Enhancing Oxygen Reduction Reaction Performance Through Abundant Single Fe Atoms for Advanced Zinc–Air Batteries

Iron- and nitrogen-codoped carbon (Fe–N–C) catalysts with Fe–N4 active sites offer a promising alternative to noble metal-based materials for the oxygen reduction reaction (ORR), which is essential for energy storage and conversion in applications such as fuel cells and metal–air batteries. This study presents a straightforward and scalable method to synthesize an efficient ORR electrocatalyst that consists of nitrogen-doped carbon and a high density of atomically dispersed single iron atoms, created through the pyrolysis of Fe-zeolitic imidazolate framework (Fe-ZIF-8) precursors. The Fe-ZIF-8 framework effectively restricts the migration and agglomeration of iron species, resulting in obtained Fe–N–C with conductive, mesoporous carbon structures and abundant Fe–N4 sites.
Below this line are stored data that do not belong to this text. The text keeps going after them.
(** *** Injected context stays in front of the message *)

Lemma carries_refl x : carries x x.
Proof. by exists "". Qed.

Lemma append_assoc (a b c : string) : (a +:+ b) +:+ c = a +:+ (b +:+ c).
Proof. induction a as [|x a IH]; [done|]. exact (f_equal (String x) IH). Qed.

Lemma carries_app p x y : carries x y → carries (p +:+ x) y.
Proof. intros [pre ->]. exists (p +:+ pre). symmetry. apply append_assoc. Qed.

Lemma carries_trans x y z : carries x y → carries y z → carries x z.
Proof. intros [p ->] [p' ->]. apply carries_app. by exists p'. Qed.

Ltac carry := repeat first [apply carries_refl | apply carries_app].

Lemma carries_injection from doc text : carries (build_injection from doc text) text.
Proof. unfold build_injection. carry. Qed.
Lemma carries_compaction doc text : carries (build_compaction_injection doc text) text.
Proof. unfold build_compaction_injection. carry. Qed.
Lemma carries_recovery from doc text : carries (build_recovery_injection from doc text) text.
Proof. unfold build_recovery_injection. carry. Qed.
Lemma carries_plan p text : carries (build_plan_review_injection p text) text.
Proof. unfold build_plan_review_injection. carry. Qed.
Lemma carries_review r m c text : carries (build_doc_review_injection r m c text) text.
Proof. unfold build_doc_review_injection. carry. Qed.

Definition peeked {A} (text : string) (r : Result Fail (string * A)) : Prop :=
  ∀ x, r = Ok x → carries x.1 text.

Lemma reading_peek_handover text r : reading sid (peeked text) (peek_handover_doc sid text r).
Proof.
  unfold peek_handover_doc, latest_handover_meta, peeked. read_only; intros x [= <-]; simpl;
    auto using carries_refl, carries_injection, carries_compaction, carries_recovery.
  repeat case_match; auto using carries_injection, carries_compaction, carries_recovery.
Qed.

Lemma reading_peek_plan text r : reading sid (peeked text) (peek_plan_review sid text r).
Proof.
  unfold peek_plan_review, peeked. read_only; intros x [= <-]; simpl; auto using carries_refl, carries_plan.
  case_match; auto using carries_refl, carries_plan.
Qed.

Lemma reading_peek_review text r : reading sid (peeked text) (peek_doc_review text r).
Proof.
  unfold peek_doc_review, peeked. read_only; intros x [= <-]; simpl; auto using carries_refl, carries_review.
  repeat case_match; auto using carries_refl, carries_review.
Qed.
(* ===== verification/ManagerDemo.v ===== *)
(** * The session manager on concrete requests

    A registry with a provider that takes messages while it runs and one that
    does not, an open session, and the witnesses of the theorems. *)

From S2P Require Import Prelude RustStr Json Pipeline Store StoreProps Programs Turns Resume Manager Watchdog Handover ManagerRoutes ManagerProps ManagerSafety ManagerRuns ManagerLive.

Module ManagerDemo.
Export ManagerRuns.ManagerRuns ManagerLive.ManagerLive.

#[export] Existing Instance obj_json.
#[export] Existing Instance StoreProps.ex_world.
#[export] Instance toy_more : MoreJson := {|
  json_as_bool v := match v with ObjJson.Str s => Some (s == "true") | _ => None end;
  json_strings := String.concat ",";
  json_fields l := ObjJson.print ((λ '(k, x), (k, match x with
    | FStr s => s | FBool b => Some (if b : bool then "true" else "false") | FNum z => Some (show_int z) end)) <$> l) |}.

Definition claude : Provider := mkProvider "claude" "claude" true false true true.
Definition grok : Provider := mkProvider "grok" "grok" false false true false.
Definition addon : Provider := mkProvider "addon" "addon" true false false false.
Definition registry : list Provider := [claude; grok; addon].

(** An open session of a user, on a model of [claude]. *)
Definition demo_session (model conversation : option string) : Store.Session :=
  Store.mkSession "s" false None None None None None model conversation None.
Definition demo_host (model conversation : option string) : Host :=
  mkHost (Store.set_sessions (<["s" := demo_session model conversation]>) StoreProps.empty_db)
    {["s" := mkColumns "f" None false None None None false None "now"]} ∅ {["f" := "/work"]} ∅ ∅ ∅ 0 ∅ ∅ ∅.

Definition opus : option string := Some "claude:opus@home".
Definition host : Host := demo_host opus None.

Definition well : Fate := mkFate None "now" (Ok "claude:opus@home") None None 0 None None None None false true (λ _, None) (λ _, false).
Definition broken : Fate := mkFate (Some "disk full") "now" (Ok "claude:opus@home") None None 0 None None None None false true (λ _, None) (λ _, false).

Abbreviation world h l := (play exec (handle registry) (start h) l).

(** Request [n], alone, to its end. *)
Definition serve (n : nat) (q : Request) : list Action := Spawn q tt :: replicate 60 (Run n well).

Definition said (text : string) : UserMessage := mkMessage text [] [].
Definition asks (model : string) : SpawnConfig := mkConfig model None.
Definition send (text : string) : Request := Send "s" (said text) (asks "default") Queue true.

Definition answer (w : World) (t : nat) : option (Result Z Reply) :=
  match threads w !! t with Some (mkThread _ _ (Ret r)) => Some r | _ => None end.
Definition queue_of (w : World) : list (Z * string) :=
  (λ q, (Store.q_id q, Store.q_text q)) <$> Store.list_queued_messages "s" (db (server w)).

(** The turns that started in a trace and the messages handed to a running one,
    with the conversation a turn resumes. *)
Definition dispatch_of (e : Event) : option (string * option string) :=
  match e with
  | @Ev _ _ o b =>
    match o in Op B return B → option (string * option string) with
    | BeginTurn _ _ st => λ b, match b with Ok _ => Some (pl_text (ts_payload st), ts_resume st) | Err _ => None end
    | QueueInjection _ _ m => λ b, if b : bool then Some (pl_text m, None) else None
    | _ => λ _, None
    end b
  end.
Definition dispatched (w : World) : list (string * option string) := omap (λ x, dispatch_of x.2) (trace w).

(** ** A conversation *)

(** A turn runs and two messages wait; the turn ends, and a completion delivers
    both as one. *)
Definition busy : list Action := serve 0 (send "first") ++ serve 1 (send "second") ++ serve 2 (send "third").
Definition turn_ends : list Action :=
  serve 3 (PluginEmits "claude" "s" (EvCompleted (Some "conv") Completed)) ++
  serve 4 (PluginReturns claude "s" 0 (Ok tt)).
Definition completes : list Action := serve 5 (CompletionArrives (mkCompletion "s" true None 0 None false)).

Example demo_conversation :
  answer (world host (busy ++ turn_ends ++ completes)) <$> seq 0 6 =
    Some <$> [Ok (Outcome Started); Ok (Outcome Queued); Ok (Outcome Queued); Ok Done;
              Ok (Completes (mkCompletion "s" true None 0 None false)); Ok Done] ∧
  queue_of (world host busy) = [(1, "second"); (2, "third")] ∧
  dispatched (world host (busy ++ turn_ends ++ completes)) =
    [("first", None); ("second" +:+ nl +:+ nl +:+ "third", Some "conv")] ∧
  queue_of (world host (busy ++ turn_ends ++ completes)) = [].
Proof. vm_compute. repeat split. Qed.

(** ** Witnesses *)

Lemma host_bounded m c : bounded (db (demo_host m c)).
Proof. split; [constructor|constructor]. Qed.

Definition second_row : Store.QueuedMessage := Store.mkQueuedMessage 1 "s" "second" "now" (Some "default") None None true.

Lemma second_waits : second_row ∈ Store.queued (db (server (world host busy))).
Proof. vm_compute. left. Qed.
Lemma second_leaves : queue_of (world host (busy ++ turn_ends ++ completes)) = [].
Proof. vm_compute. reflexivity. Qed.

Lemma queued_rows_accounted_witness :
  queue_of (world host (busy ++ turn_ends ++ completes)) = [] ∧
  accounted second_row (world host (busy ++ turn_ends ++ completes)).
Proof.
  split; [exact second_leaves|].
  exact (queued_rows_accounted registry host busy (turn_ends ++ completes) second_row (host_bounded _ _) eq_refl second_waits).
Defined.

(** The database refuses the first delete of a drain, and the next drain delivers
    the row again. *)
Definition stuck : list Action :=
  busy ++ turn_ends ++ Spawn (CompletionArrives (mkCompletion "s" true None 0 None false)) tt
    :: replicate 19 (Run 5 well) ++ Run 5 broken :: replicate 20 (Run 5 well) ++
  serve 6 (PluginReturns claude "s" 0 (Ok tt)) ++ serve 7 (DrainQueue "s").

Lemma stuck_requests :
  reqs (world host stuck) 5 = Some (CompletionArrives (mkCompletion "s" true None 0 None false)) ∧
  reqs (world host stuck) 7 = Some (DrainQueue "s").
Proof. vm_compute. split; reflexivity. Qed.
Lemma stuck_handed :
  1 ∈ handed (view (trace (world host stuck)) 5) ∧ 1 ∈ handed (view (trace (world host stuck)) 7).
Proof. vm_compute. split; left. Qed.

Lemma drained_once_witness :
  1 ∈ failed (view (trace (world host stuck)) 5) ∨ 1 ∈ failed (view (trace (world host stuck)) 7).
Proof.
  refine (drained_once registry host stuck 5 7 _ _ 1 (host_bounded _ _) eq_refl _ (proj1 stuck_requests)
    (proj2 stuck_requests) eq_refl eq_refl eq_refl (proj1 stuck_handed) (proj2 stuck_handed)).
  discriminate.
Defined.

Definition second_turn : TurnStart :=
  mkStart (mkPayload ("second" +:+ nl +:+ nl +:+ "third") []) (Some "conv") "claude:opus@home" 1.
Lemma second_turn_starts :
  trace (world host (busy ++ turn_ends ++ completes)) !! 56%nat =
    Some (5%nat, Ev (O := Op) (BeginTurn "s" "claude" second_turn) (Ok tt)).
Proof. vm_compute. reflexivity. Qed.

Lemma resume_checked_witness :
  let v := view (take 56 (trace (world host (busy ++ turn_ends ++ completes)))) 5 in
  held v = true ∧ resumable v "conv" "claude:opus@home".
Proof.
  exact (resume_checked registry host (busy ++ turn_ends ++ completes) _ 5 "s" "claude" second_turn (Ok tt) _ "conv"
    (host_bounded _ _) eq_refl (eq_sym (take_drop_middle _ _ _ second_turn_starts)) eq_refl).
Defined.

(** A send up to the call that starts its turn. *)
Definition sending : list Action := Spawn (send "first") tt :: replicate 11 (Run 0 well).
Definition first_turn : TurnStart := mkStart (mkPayload "first" []) None "claude:opus@home" 0.

Lemma one_request : request <$> threads (world host sending) = [send "first"].
Proof. vm_compute. reflexivity. Qed.
Lemma first_turn_starts :
  trace (act exec (handle registry) (world host sending) (Run 0 well)) =
  trace (world host sending) ++ [(0%nat, Ev (O := Op) (BeginTurn "s" "claude" first_turn) (Ok tt))].
Proof. vm_compute. reflexivity. Qed.

Lemma no_mcp t q : reqs (world host sending) t = Some q → mcp q = false.
Proof.
  unfold reqs. rewrite <-list_lookup_fmap, one_request. destruct t as [|t]; [|done]. by intros [= <-].
Qed.

Lemma sealed_never_dispatched_witness : sealed_in "s" (db (server (world host sending))) = false.
Proof.
  exact (sealed_never_dispatched registry host sending 0 well "s" _ (host_bounded _ _) eq_refl no_mcp
    first_turn_starts (dispatch_turn "s" "claude" first_turn)).
Defined.

(** The backlog of the session after its turn. *)
Definition idle : Host := server (world host (busy ++ turn_ends)).
Definition idle_row : Row :=
  mkRow (demo_session opus (Some "conv")) (mkColumns "f" None false None None None false None "now").

Lemma idle_deliverable : deliverable registry well "s" idle idle_row claude "claude:opus@home".
Proof.
  split; try (vm_compute; reflexivity).
  - vm_compute. done.
  - vm_compute. by eexists.
  - intros pid pj Hp. vm_compute in Hp. discriminate Hp.
  - intros e He. vm_compute in He. discriminate He.
  - intros Hn. vm_compute in Hn. discriminate Hn.
Qed.

Lemma drain_delivers_backlog_witness :
  ∃ n, let w := world idle (Spawn (DrainQueue "s") tt :: replicate n (Run 0 well)) in
    (λ th, prog th) <$> threads w !! O = Some (Ret (Ok Done)) ∧
    drained "s" idle (server w) claude (Store.list_queued_messages "s" (db idle)) "claude:opus@home".
Proof. exact (drain_delivers_backlog registry well "s" idle idle_row claude _ eq_refl idle_deliverable). Defined.
End ManagerDemo.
This structure provides excellent electrocatalytic activity for the ORR, demonstrated by a positive onset potential of 0.985 V vs RHE and a half-wave potential of 0.905 V vs the reversible hydrogen electrode (RHE) in alkaline media, outperforming commercial Pt/C. Additionally, when used as the cathode in a zinc–air battery, the Fe–N–C catalyst delivers high maximum power densities of 170.1 mW cm–2, showcasing its potential for practical energy storage applications.